This Week Health
March 14, 2025

“We Have the Technology to Make a Difference”: CIO Albert Oriol on the Power of Precision Medicine

“If you want to see a different future, you can’t just wait for it. You have to make it happen.”

It’s a philosophy that has long served as a guiding light for Albert Oriol, who has held the CIO post at Rady Children’s Hospital since 2006.

“We’re making it happen,” he said of the organization, which is currently the largest pediatric hospital on the West Coast, and will expand further through the upcoming merger with Children’s Hospital of Orange County.

Albert Oriol CIO Rady Children's

Albert Oriol

With this growth, however, comes an added responsibility to ensure the data and technology in place are being leveraged to their fullest potential. It’s a task that Oriol and his team have fully embraced. “We have a tremendous amount of untapped impact,” he said in a Keynote interview with Sue Schade, Principal at StarBridge Advisors. “When a baby is born, we only test for a minimal amount of genetic conditions,” despite the existence of many other diseases that, if caught and treated, can significantly improve outcomes. Failing to go the extra mile, he believes, is “unconscionable. We have the information and the technology to make a difference.”

During the discussion, Oriol shared perspectives on the unique opportunity pediatric organizations have to enhance patient care – particularly through predictive analytics, and how they’re integrating research into everyday practice.

Focus on value

Like any organization, Rady Children’s has its share of hurdles, from the “atrocious” Medicaid reimbursement rates that affect half of its patient base, to the burnout plaguing providers. And that, according to Oriol, means “we have to be innovative and creative on how we meet the needs of our patient population at a lower cost.”

That’s where RPA and artificial (or augmented) intelligence can play a key role by enabling clinicians to focus on value-added tasks. “We anticipate that we’re going to be able to improve productivity and even extend people’s careers, because that cognitive and administrative burden that leads to burnout and early exits will be diminished.”

“Primitive” no more

It’s part of a philosophy - “better care through health IT” - that has served Oriol well throughout his career, and has been a driving force as Rady continues to push the envelope.
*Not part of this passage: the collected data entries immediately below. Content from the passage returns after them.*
(* ===== verification/ApiSequence.v ===== *)
(** Call sequences ([fuzz_target/api_sequence.rs]): the data of a fuzz target, the
    operations that build it, and the merge of sequences. *)

From S2P Require Import Prelude RustStd CleanTypes CallTypes PreludeTypes.
From S2P Require Import FuzzableTypes.

(** [enum ApiType] of [api_graph.rs]. *)
Inductive ApiType := ApiType_BareFunction.
#[export] Instance ApiType_eq_dec : EqDecision ApiType.
Proof. solve_decision. Defined.

Module ParamType.
Inductive ParamType := _FunctionReturn | _FuzzableType.
#[export] Instance eq_dec : EqDecision ParamType.
Proof. solve_decision. Defined.
End ParamType.
Export (hints) ParamType.
Abbreviation ParamType := ParamType.ParamType.

Record ApiCall := mk_ApiCall {
  func : ApiType * nat;
  params : list (ParamType * nat * CallType)
}.
#[export] Instance ApiCall_eq_dec : EqDecision ApiCall.
Proof. solve_decision. Defined.

Definition ApiCall_new_without_params (api_type : ApiType) (index : nat) : ApiCall :=
  {| func := (api_type, index); params := [] |}.

Definition ApiCall_new (fun_index : nat) : ApiCall :=
  {| func := (ApiType_BareFunction, fun_index); params := [] |}.

Definition _add_param (self : ApiCall) (param_type : ParamType) (param_index : nat)
    (call_type : CallType) : ApiCall :=
  {| func := func self; params := params self ++ [(param_type, param_index, call_type)] |}.

Record ApiSequence := mk_ApiSequence {
  functions : list ApiCall;
  fuzzable_params : list FuzzableType;
  _using_traits : list string;
  _unsafe_tag : bool;
  _moved : gset nat;
  _fuzzable_mut_tag : gset nat;
  _function_mut_tag : gset nat;
  _covered_dependencies : gset nat
}.
#[export] Instance ApiSequence_eq_dec : EqDecision ApiSequence.
Proof. solve_decision. Defined.

Definition ApiSequence_new : ApiSequence :=
  {| functions := []; fuzzable_params := []; _using_traits := []; _unsafe_tag := false;
     _moved := ∅; _fuzzable_mut_tag := ∅; _function_mut_tag := ∅;
     _covered_dependencies := ∅ |}.

Section impl_ApiSequence.
Variable self : ApiSequence.

(** ** Updates *)

(** [self.functions.push(api_call)]. *)
Definition _add_fn (api_call : ApiCall) : ApiSequence :=
  {| functions := functions self ++ [api_call]; fuzzable_params := fuzzable_params self;
     _using_traits := _using_traits self; _unsafe_tag := _unsafe_tag self;
     _moved := _moved self; _fuzzable_mut_tag := _fuzzable_mut_tag self;
     _function_mut_tag := _function_mut_tag self;
     _covered_dependencies := _covered_dependencies self |}.

(** [self.fuzzable_params.push(fuzzable_type)]. *)
Definition push_fuzzable (fuzzable_type : FuzzableType) : ApiSequence :=
  {| functions := functions self; fuzzable_params := fuzzable_params self ++ [fuzzable_type];
     _using_traits := _using_traits self; _unsafe_tag := _unsafe_tag self;
     _moved := _moved self; _fuzzable_mut_tag := _fuzzable_mut_tag self;
     _function_mut_tag := _function_mut_tag self;
     _covered_dependencies := _covered_dependencies self |}.

Definition _add_dependency (dependency : nat) : ApiSequence :=
  {| functions := functions self; fuzzable_params := fuzzable_params self;
     _using_traits := _using_traits self; _unsafe_tag := _unsafe_tag self;
     _moved := _moved self; _fuzzable_mut_tag := _fuzzable_mut_tag self;
     _function_mut_tag := _function_mut_tag self;
     _covered_dependencies := {[dependency]} ∪ _covered_dependencies self |}.

Definition _insert_move_index (index : nat) : ApiSequence :=
  {| functions := functions self; fuzzable_params := fuzzable_params self;
     _using_traits := _using_traits self; _unsafe_tag := _unsafe_tag self;
     _moved := {[index]} ∪ _moved self; _fuzzable_mut_tag := _fuzzable_mut_tag self;
     _function_mut_tag := _function_mut_tag self;
     _covered_dependencies := _covered_dependencies self |}.

Definition _insert_fuzzable_mut_tag (index : nat) : ApiSequence :=
  {| functions := functions self; fuzzable_params := fuzzable_params self;
     _using_traits := _using_traits self; _unsafe_tag := _unsafe_tag self;
     _moved := _moved self; _fuzzable_mut_tag := {[index]} ∪ _fuzzable_mut_tag self;
     _function_mut_tag := _function_mut_tag self;
     _covered_dependencies := _covered_dependencies self |}.

Definition _insert_function_mut_tag (index : nat) : ApiSequence :=
  {| functions := functions self; fuzzable_params := fuzzable_params self;
     _using_traits := _using_traits self; _unsafe_tag := _unsafe_tag self;
     _moved := _moved self; _fuzzable_mut_tag := _fuzzable_mut_tag self;
     _function_mut_tag := {[index]} ∪ _function_mut_tag self;
     _covered_dependencies := _covered_dependencies self |}.

Definition set_unsafe : ApiSequence :=
  {| functions := functions self; fuzzable_params := fuzzable_params self;
     _using_traits := _using_traits self; _unsafe_tag := true;
     _moved := _moved self; _fuzzable_mut_tag := _fuzzable_mut_tag self;
     _function_mut_tag := _function_mut_tag self;
     _covered_dependencies := _covered_dependencies self |}.

Definition add_trait (trait_full_path : string) : ApiSequence :=
  {| functions := functions self; fuzzable_params := fuzzable_params self;
     _using_traits := _using_traits self ++ [trait_full_path]; _unsafe_tag := _unsafe_tag self;
     _moved := _moved self; _fuzzable_mut_tag := _fuzzable_mut_tag self;
     _function_mut_tag := _function_mut_tag self;
     _covered_dependencies := _covered_dependencies self |}.

Definition _add_fn_without_params (api_type : ApiType) (index : nat) : ApiSequence :=
  _add_fn (ApiCall_new_without_params api_type index).

(** ** Queries *)

Definition len : nat := length (functions self).

Definition _has_no_fuzzables : bool :=
  if length (fuzzable_params self) <=? 0 then true else false.

Definition _last_api_func_index : outcome (option nat) :=
  if len =? 0 then mret None
  else
    last_api_call ← unwrap (last (functions self));
    let '(api_type, index) := func last_api_call in
    match api_type with ApiType_BareFunction => mret (Some index) end.

Definition _contains_api_function (index : nat) : bool :=
  existsb (fun api_call => index =? (func api_call).2) (functions self).

Definition _get_contained_api_functions : list nat :=
  foldl (fun res api_call =>
    let '(_, func_index) := func api_call in
    if negb (existsb (Nat.eqb func_index) res) then res ++ [func_index] else res)
    [] (functions self).

Definition _is_moved (index : nat) : bool :=
  if decide (index ∈ _moved self) then true else false.
Definition _is_fuzzable_need_mut_tag (index : nat) : bool :=
  if decide (index ∈ _fuzzable_mut_tag self) then true else false.
Definition _is_function_need_mut_tag (index : nat) : bool :=
  if decide (index ∈ _function_mut_tag self) then true else false.

Definition _is_fuzzables_fixed_length : bool :=
  forallb FuzzableType._is_fixed_length (fuzzable_params self).

Definition _fuzzables_min_length : nat :=
  foldl (fun total_length fuzzable_param =>
    total_length + FuzzableType._min_length fuzzable_param) 0 (fuzzable_params self).

Definition _contains_multi_dynamic_length_fuzzable : bool :=
  existsb FuzzableType._is_multiple_dynamic_length (fuzzable_params self).

Definition _fuzzable_fixed_part_length : nat :=
  foldl (fun total_length fuzzable_param =>
    total_length + FuzzableType._fixed_part_length fuzzable_param) 0 (fuzzable_params self).

Definition sequence_dynamic_length_param_number : nat :=
  foldl (fun total_number fuzzable_param =>
    total_number + FuzzableType._dynamic_length_param_number fuzzable_param)
    0 (fuzzable_params self).

(** ** Merging *)

(** The new index of a parameter of the other sequence. *)
Definition shift_param (first_func_number first_fuzzable_number : nat)
    (p : ParamType * nat * CallType) : ParamType * nat * CallType :=
  let '(param_type, index, call_type) := p in
  let new_index :=
    match param_type with
    | ParamType._FuzzableType => index + first_fuzzable_number
    | ParamType._FunctionReturn => index + first_func_number
    end in
  (param_type, new_index, call_type).

Definition shift_call (first_func_number first_fuzzable_number : nat) (other_function : ApiCall)
    : ApiCall :=
  {| func := func other_function;
     params := List.map (shift_param first_func_number first_fuzzable_number)
                 (params other_function) |}.

(** A loop that inserts [tag + n] for every [tag] of a hash set. *)
Definition insert_shifted (n : nat) (tags res : gset nat) : gset nat :=
  set_map (fun tag => tag + n) tags ∪ res.

Definition _merge_another_sequence (other : ApiSequence) : ApiSequence :=
  let first_func_number := length (functions self) in
  let first_fuzzable_number := length (fuzzable_params self) in
  {| functions := functions self ++
       List.map (shift_call first_func_number first_fuzzable_number) (functions other);
     fuzzable_params := fuzzable_params self ++ fuzzable_params other;
     _using_traits := _using_traits self ++ _using_traits other;
     _unsafe_tag := if _unsafe_tag other then _unsafe_tag other else _unsafe_tag self;
     _moved := insert_shifted first_func_number (_moved other) (_moved self);
     _fuzzable_mut_tag :=
       insert_shifted first_fuzzable_number (_fuzzable_mut_tag other) (_fuzzable_mut_tag self);
     _function_mut_tag :=
       insert_shifted first_func_number (_function_mut_tag other) (_function_mut_tag self);
     _covered_dependencies := _covered_dependencies self |}.
End impl_ApiSequence.

Definition _merge_sequences (sequences : list ApiSequence) : outcome ApiSequence :=
  let sequences_len := length sequences in
  if sequences_len <=? 0 then mret ApiSequence_new
  else
    basic_sequence ← unwrap (head sequences);
    fold_loop (fun i basic_sequence =>
      other_sequence ← sequences.[i];
      mret (_merge_another_sequence basic_sequence other_sequence))
      (seq 1 (sequences_len - 1)) basic_sequence.

(** ** Lemmas *)

Lemma foldl_sum {A} (f : A -> nat) l acc :
  foldl (fun total x => total + f x) acc l = acc + sum_list_with f l.
Proof. revert acc. induction l as [|x l IH]; intros acc; cbn; [lia|]. rewrite IH. lia. Qed.

Lemma fuzzables_min_length_sum s :
  _fuzzables_min_length s = sum_list_with FuzzableType._min_length (fuzzable_params s).
Proof. exact (foldl_sum _ _ 0). Qed.
Lemma fuzzable_fixed_part_sum s :
  _fuzzable_fixed_part_length s =
  sum_list_with FuzzableType._fixed_part_length (fuzzable_params s).
Proof. exact (foldl_sum _ _ 0). Qed.
Lemma dynamic_length_number_sum s :
  sequence_dynamic_length_param_number s =
  sum_list_with FuzzableType._dynamic_length_param_number (fuzzable_params s).
Proof. exact (foldl_sum _ _ 0). Qed.

(** [_get_contained_api_functions] lists the called functions without repetition. *)
Lemma contained_functions_spec s :
  NoDup (_get_contained_api_functions s) /\
  forall i, i ∈ _get_contained_api_functions s <->
    exists c, c ∈ functions s /\ (func c).2 = i.
Proof.
  unfold _get_contained_api_functions.
  assert (Hgen : forall cs acc, NoDup acc ->
    let l := foldl (fun res api_call =>
      let '(_, func_index) := func api_call in
      if negb (existsb (Nat.eqb func_index) res) then res ++ [func_index] else res) acc cs in
    NoDup l /\ forall i, i ∈ l <-> i ∈ acc \/ exists c, c ∈ cs /\ (func c).2 = i).
  { induction cs as [|c cs IH]; intros acc Hacc; cbn.
    { split; [done|]. set_solver. }
    destruct (func c) as [t k] eqn:Hc.
    assert (Hk : existsb (Nat.eqb k) acc = true <-> k ∈ acc).
    { rewrite existsb_exists. setoid_rewrite <- list_elem_of_In.
      split; [by intros (x & Hx & ->%Nat.eqb_eq)|]. intros. exists k. by rewrite Nat.eqb_refl. }
    destruct (existsb (Nat.eqb k) acc); cbn [negb].
    - destruct (IH acc Hacc) as [Hn Hin]. split; [exact Hn|]. intros i. rewrite Hin.
      split; [set_solver|]. intros [?|(c' & [->|?]%elem_of_cons & <-)]; [by left| |right; eauto].
      left. rewrite Hc. by apply Hk.
    - destruct (IH (acc ++ [k])) as [Hn Hin].
      { apply NoDup_app. split_and!; [done| |by apply NoDup_singleton].
        intros x Hx ->%list_elem_of_singleton. by apply Hk in Hx. }
      split; [exact Hn|]. intros i. rewrite Hin, elem_of_app, list_elem_of_singleton.
      setoid_rewrite elem_of_cons. split.
      + intros [[Hi|Hi]|(c' & Hc' & Hi)]; [by left|right|right; eauto].
        exists c. rewrite Hc. auto.
      + intros [Hi|(c' & [Hi|Hc'] & Hi')]; [auto| |eauto]. subst c'. rewrite Hc in Hi'. auto. }
  destruct (Hgen (functions s) [] (NoDup_nil_2)) as [Hn Hin]. split; [exact Hn|].
  intros i. rewrite Hin. set_solver.
Qed.

Lemma last_api_func_returns s (Q : option nat -> Prop) :
  (forall c, last (functions s) = Some c -> Q (Some (func c).2)) ->
  (functions s = [] -> Q None) ->
  returns (_last_api_func_index s) Q.
Proof.
  intros Hs Hn. unfold _last_api_func_index, len.
  destruct (functions s) as [|c cs] eqn:Hf; [by apply returns_ret, Hn|].
  cbn [length Nat.eqb]. rewrite <- Hf in Hs |- *.
  destruct (last (functions s)) as [c'|] eqn:Hl; [|apply last_None in Hl; congruence].
  eapply returns_bind_unwrap; [done|]. specialize (Hs c' eq_refl).
  destruct (func c') as [[] i]. by apply returns_ret.
Qed.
Case in point? The Institute for Genetic Medicine, which recently had two studies published in the American Journal of Human Genetics demonstrating the effectiveness of a novel platform to screen and treat newborns for genetic diseases.

By utilizing a combination of human and artificial intelligence, BeginNGS can automate the process of interpreting disease risk in a way that’s scalable, according to a press release. For Oriol, it’s further proof of the enormous potential of frontier medicine to “change the way care is provided in pediatric institutions,” he said. “I have no doubt that we will one day look back and think about how primitive we were prescribing drugs and therapies for people without really knowing what constituted their DNA makeup.

Another example is GTRX, a curated database of more than 400 treatable conditions that was established at the Institute. “That database will be key because it’s going to provide real-time decision support for clinicians receiving a rare diagnosis that they haven’t seen before,” he added. “That’s exciting to me.”

Rady is also leveraging precision medicine in its 3D imaging lab to more effectively plan for individual surgeries by drilling down to more leveled levels and, consequently, reducing “the amount of improvisation needed after an incision is made.”

No “ivory tower”

What sets the organization apart, according to Oriol, isn’t just a strong focus on technology and research, but on ensuring integration into clinical care. “This isn’t research happening in an ivory tower,” he said. “The moment a baby in our NICU is identified as a candidate for genome sequencing, that triggers orders and consents in Epic that then drive the lab process to extract a data phenotype of the patient in the EHR.” The phenotype is then pushed to the genomic side to be combined with outputs of the genetic data and contrasted with known attributes of specific diseases to find diagnosis. “It’s not just a research entity,” he stated. “It’s part of our caregiving process.

And it’s a vital part of Rady’s overall strategy to extend and improve the lives of patients, Oriol concluded. “We can’t boil the ocean, but we can certainly make it much better than what it is today.”